POWERLIFTER YULE IS ALL SET TO RULE
WEIGHTLIFTER Micky Yule is returning to Birmingham for the Commonwealth Games – 12 years after waking up from a coma as a double amputee in the city.
Yule (top) will be a flagbearer for Team Scotland at tonight’s opening ceremony, alongside two-time Commonwealth badminton medallist Kirsty Gilmour, who is looking to complete the set following silver and bronze at Glasgow and the Gold Coast respectively.
In July 2010, Yule, now 43, stepped on an improvised explosive device (IED) while serving as a Royal Engineer search advisor in Afghanistan, which caused him to lose both legs and endure a shattered pelvis and fractured arm.
He has undergone over 40 operations since losing his legs and is grateful to the staff at Birmingham’s Queen Elizabeth Hospital who helped save his life.

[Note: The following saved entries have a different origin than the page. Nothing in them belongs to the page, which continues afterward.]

(* ===== verification/Coverage.v ===== *)
(** * collect_coverage.py: collecting coverage files

    The script copies the coverage files below a directory into one directory, under names
    made of their paths. The file system is a type class; [os.walk] is modelled, lazily: it
    looks at a directory when the loop comes to it, after the copies made before. *)

From S2P Require Import Prelude PyStr PyPath.

(** What the script uses of the file system. A directory that cannot be read has no listing;
    an entry is a name and whether it is a directory. *)
Class FileSystem := {
  fs : Type;
  scandir : str → fs → option (list (str * bool));
  islink : str → fs → bool;
  shutil_copy : str → str → M fs pyexn unit }.

Definition is_coverage_file (path : str) : bool :=
  ends_with (py "gcno") path || ends_with (py "gcda") path.

(** [root.replace(path, '')]; nothing is replaced if [path] is empty. *)
Definition without (path root : str) : str :=
  if bool_decide (path = []) then root else replace path [] root.
Definition dstpath (path root fname : str) : str :=
  join (py "_") [replace (py "/") (py "_") (without path root); fname].

Definition dirs_of (entries : list (str * bool)) : list str :=
  (filter (λ e, e.2 = true) entries).*1.
Definition files_of (entries : list (str * bool)) : list str :=
  (filter (λ e, e.2 = false) entries).*1.

Section script.
Context `{FileSystem}.

(** [for root, dirs, files in os.walk(top): body], top down, without following links; the
    fuel is the depth of the directories. *)
Fixpoint walk (fuel : nat) (top : str) (body : str → list str → list str → M fs pyexn unit)
    : M fs pyexn unit :=
  match fuel with
  | O => raiseM Diverges
  | S fuel =>
      w ← getM;
      match scandir top w with
      | None => mret ()
      | Some entries =>
          body top (dirs_of entries) (files_of entries) ;;
          forM (dirs_of entries) (λ d,
            let new_path := path_join top d in
            w ← getM;
            if islink new_path w then mret () else walk fuel new_path body)
      end
  end.

Definition copy_file (path outpath root fname : str) : M fs pyexn unit :=
  if negb (is_coverage_file fname) then mret ()
  else
    let relpath := path_join root fname in
    shutil_copy relpath (path_join outpath (dstpath path root fname)).

Definition copy_files (fuel : nat) (path outpath : str) : M fs pyexn unit :=
  walk fuel path (λ root dirs files, forM files (copy_file path outpath root)).

(** The script, with its arguments. *)
Definition main (fuel : nat) (argv : list str) : M fs pyexn unit :=
  match argv !! 1, argv !! 2 with
  | Some path, Some outpath => copy_files fuel path outpath
  | _, _ => raiseM IndexError
  end.
End script.

(** * Theorems *)
Section facts.
Context `{FileSystem} (path outpath : str).

(** The directories below [top] as they are, with their files: [None] if they are deeper than
    the fuel. *)
Fixpoint visit (fuel : nat) (w : fs) (top : str) : option (list (str * list str)) :=
  match fuel with
  | O => None
  | S fuel =>
      match scandir top w with
      | None => Some []
      | Some entries =>
          below ← mapM (λ d, let p := path_join top d in
            if islink p w then Some [] else visit fuel w p) (dirs_of entries);
          Some ((top, files_of entries) :: concat below)
      end
  end.

Definition same_view (w w' : fs) : Prop :=
  ∀ p, starts_with path p = true → scandir p w' = scandir p w ∧ islink p w' = islink p w.

Lemma same_view_refl w : same_view w w.
Proof. done. Qed.
Lemma same_view_trans w1 w2 w3 : same_view w1 w2 → same_view w2 w3 → same_view w1 w3.
Proof.
  intros H1 H2 p Hp. destruct (H1 p Hp), (H2 p Hp). split; by etransitivity.
Qed.

(** What is copied into [outpath] is not seen below [path], and a name in a listing is not a
    path from the root. *)
Hypothesis elsewhere : ∀ src name w,
  starts_with (py "/") name = false →
  same_view w (shutil_copy src (path_join outpath name) w).2.
Hypothesis names : ∀ p w entries,
  scandir p w = Some entries → Forall (λ e, starts_with (py "/") e.1 = false) entries.

(** A computation that leaves the directories below [path] as they are. *)
Definition keeps {A} (m : M fs pyexn A) : Prop := ∀ w, same_view w (m w).2.

Lemma keeps_for {A} (l : list A) f : (∀ x, keeps (f x)) → keeps (forM l f).
Proof.
  intros Hf. induction l as [|x l IH]; intros w; [done|]. cbn [forM]. unfold mbind, M_bind.
  pose proof (Hf x w) as Hx. destruct (f x w) as [[[]|e] w1]; [|done].
  eapply same_view_trans; [exact Hx|apply IH].
Qed.

Lemma dstpath_relative root fname : starts_with (py "/") (dstpath path root fname) = false.
Proof.
  unfold dstpath. cbn [join]. generalize (without path root) as s. intros [|c s]; [done|].
  unfold replace. cbn [length replace_go]. destruct (starts_with (py "/") (c :: s)) eqn:E; [done|].
  cbn in E |- *. by rewrite andb_true_r in E |- *.
Qed.

Lemma copy_file_keeps root fname : keeps (copy_file path outpath root fname).
Proof.
  intros w. unfold copy_file. destruct (negb _); [done|]. apply elsewhere, dstpath_relative.
Qed.

Lemma starts_with_longer (p s t : str) : starts_with p s = true → starts_with p (s ++ t) = true.
Proof.
  revert s. induction p as [|c p IH]; intros [|d s]; cbn; try done.
  rewrite !andb_true_iff. intros [-> Hs]. split; [done|by apply IH].
Qed.

Lemma path_join_below top d :
  starts_with path top = true → starts_with (py "/") d = false →
  starts_with path (path_join top d) = true.
Proof.
  intros Ht Hd. unfold path_join. rewrite Hd. by destruct (_ || _); apply starts_with_longer.
Qed.

Lemma dirs_of_names p w entries :
  scandir p w = Some entries → Forall (λ d, starts_with (py "/") d = false) (dirs_of entries).
Proof.
  intros E. apply names in E. unfold dirs_of. apply Forall_fmap.
  apply Forall_forall. intros e [_ He]%list_elem_of_filter. by eapply Forall_forall in E.
Qed.

Lemma forM_app {A} (l l' : list A) (f : A → M fs pyexn unit) w :
  forM (l ++ l') f w = (forM l f ;; forM l' f) w.
Proof.
  revert w. induction l as [|x l IH]; intros w; [done|]. cbn [app forM]. unfold mbind, M_bind in *.
  destruct (f x w) as [[[]|e] w1]; [|done]. by rewrite IH.
Qed.

Lemma bind_get {A} (f : fs → M fs pyexn A) w : (getM ≫= f) w = f w w.
Proof. done. Qed.
Lemma bind_same {A B} (m m' : M fs pyexn A) (f : A → M fs pyexn B) w :
  m w = m' w → (m ≫= f) w = (m' ≫= f) w.
Proof. intros E. unfold mbind, M_bind. by rewrite E. Qed.

Lemma bind_after (m k k' : M fs pyexn unit) w :
  keeps m → (∀ w', same_view w w' → k w' = k' w') → (m ;; k) w = (m ;; k') w.
Proof.
  intros Hm Hk. unfold mbind, M_bind. specialize (Hm w).
  destruct (m w) as [[[]|e] w1]; [by apply Hk|done].
Qed.

(** The walk visits the directories as they were at the beginning. *)
Lemma walk_visits fuel : ∀ top w0 w l,
  starts_with path top = true → same_view w0 w → visit fuel w0 top = Some l →
  walk fuel top (λ root dirs files, forM files (copy_file path outpath root)) w
  = forM l (λ '(root, files), forM files (copy_file path outpath root)) w.
Proof.
  induction fuel as [|fuel IH]; intros top w0 w l Ht Hv Hl; [done|]. cbn [visit walk] in *.
  rewrite bind_get, (proj1 (Hv top Ht)).
  destruct (scandir top w0) as [entries|] eqn:Es; [|by injection Hl as <-].
  destruct (mapM _ (dirs_of entries)) as [below|] eqn:Eb; [|done]. injection Hl as <-.
  cbn [forM]. apply bind_after; [apply keeps_for, copy_file_keeps|]. intros w1 Hk.
  pose proof (same_view_trans _ _ _ Hv Hk) as Hv1. clear Hv Hk w.
  pose proof (dirs_of_names _ _ _ Es) as Hd. clear Es. revert below Eb w1 Hv1.
  induction Hd as [|d ds Hd _ IHd]; intros below Eb w1 Hv1; [by injection Eb as <-|].
  cbn [mapM] in Eb. pose proof (path_join_below top d Ht Hd) as Hp. cbn [forM].
  erewrite bind_same; [|rewrite bind_get, (proj2 (Hv1 _ Hp)); reflexivity].
  destruct (islink (path_join top d) w0) eqn:El.
  - rewrite M_bind_ret. cbn in Eb. destruct (mapM _ ds) as [rest|] eqn:Er; [|done]. injection Eb as <-.
    cbn [concat app]. by apply IHd.
  - destruct (visit fuel w0 (path_join top d)) as [l|] eqn:Ev; [|done]. cbn in Eb.
    destruct (mapM _ ds) as [rest|] eqn:Er; [|done]. injection Eb as <-.
    cbn [concat]. rewrite forM_app, (bind_same _ _ _ _ (IH _ _ _ _ Hp Hv1 Ev)).
    apply bind_after; [apply keeps_for; intros [root files]; apply keeps_for, copy_file_keeps|].
    intros w2 Hk. by apply IHd, (same_view_trans _ _ _ Hv1 Hk).
Qed.

(** The copies of a list of directories. *)
Definition copies (d : str * list str) : list (str * str) :=
  (λ f, (path_join d.1 f, path_join outpath (dstpath path d.1 f)))
    <$> filter (λ f, is_coverage_file f = true) d.2.
Definition plan (l : list (str * list str)) : list (str * str) := concat (copies <$> l).

Lemma copy_files_of root files w :
  forM files (copy_file path outpath root) w
  = forM (copies (root, files)) (λ '(src, dst), shutil_copy src dst) w.
Proof.
  revert w. induction files as [|f files IH]; intros w; [done|].
  unfold copies in *. cbn [fst snd] in *. rewrite filter_cons.
  assert (copy_file path outpath root f
    = if is_coverage_file f
      then shutil_copy (path_join root f) (path_join outpath (dstpath path root f))
      else mret ()) as Ef by (unfold copy_file; by destruct (is_coverage_file f)).
  cbn [forM]. rewrite Ef. destruct (is_coverage_file f) eqn:E.
  - rewrite decide_True by done. rewrite fmap_cons. cbn [forM]. unfold mbind, M_bind.
    destruct (shutil_copy _ _ w) as [[[]|e] w1]; [apply IH|done].
  - rewrite decide_False, M_bind_ret by congruence. apply IH.
Qed.

(** The script makes one copy of each coverage file below [path], directory by directory, until
    a copy fails, and nothing else, provided that it does not copy into [path] itself. *)
Theorem copy_files_spec fuel w l :
  visit fuel w path = Some l →
  copy_files fuel path outpath w = forM (plan l) (λ '(src, dst), shutil_copy src dst) w.
Proof.
  intros Hl. unfold copy_files. rewrite (walk_visits fuel path w w l);
    [|apply starts_with_refl|done|done].
  clear Hl. unfold plan. revert w. induction l as [|[root files] l IH]; intros w; [done|].
  rewrite fmap_cons. cbn [forM concat]. rewrite forM_app. unfold mbind, M_bind.
  rewrite copy_files_of. destruct (forM _ _ w) as [[[]|e] w1]; [apply IH|done].
Qed.
End facts.

(** Two files of one name in the end: the later copy replaces the earlier one. *)
Example same_destination :
  dstpath (py "build") (py "build/a") (py "b_c.gcno") = py "_a_b_c.gcno" ∧
  dstpath (py "build") (py "build/a/b") (py "c.gcno") = py "_a_b_c.gcno".
Proof. by vm_compute. Qed.

(** Every occurrence of [path] goes, not only the first: with the default of a build in the
    current directory the dots of the names go, too. *)
Example path_inside :
  dstpath (py ".") (py "./v1.2") (py "c.gcno") = py "_v12_c.gcno".
Proof. by vm_compute. Qed.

He said: “It’s a strange feeling. I flew in here in a coma from
Afghanistan and then spent eight weeks getting patched up and in surgeries, sometimes being quite close to everything going wrong.
“But I’m back here. The people at Queen Elizabeth Hospital saved my life.
“It’s not all bad, it’s mixed feelings, but to be back here on a real positive note to try and win a medal for your country and be the flagbearer, I think it comes full circle to where things started 10 years ago.”
Six years after suffering those lifechanging injuries, he was chosen to compete as a Paralympic powerlifter at Rio 2016.
Since then, Yule (above) has become a bronze medallist at the Tokyo Paralympic Games, as well as achieving respective gold and silver in the 2020 and 2021 World Cups, which were both held in Manchester.
And Yule is hungry to add more medals to his growing collection.
He added: “It’s the first time I’ve turned up at a Commonwealth Games not injured. I’m in the best place I’ve ever been. We’ll take the day as it comes but I’ll be looking to medal and it’ll be the only thing on my mind.”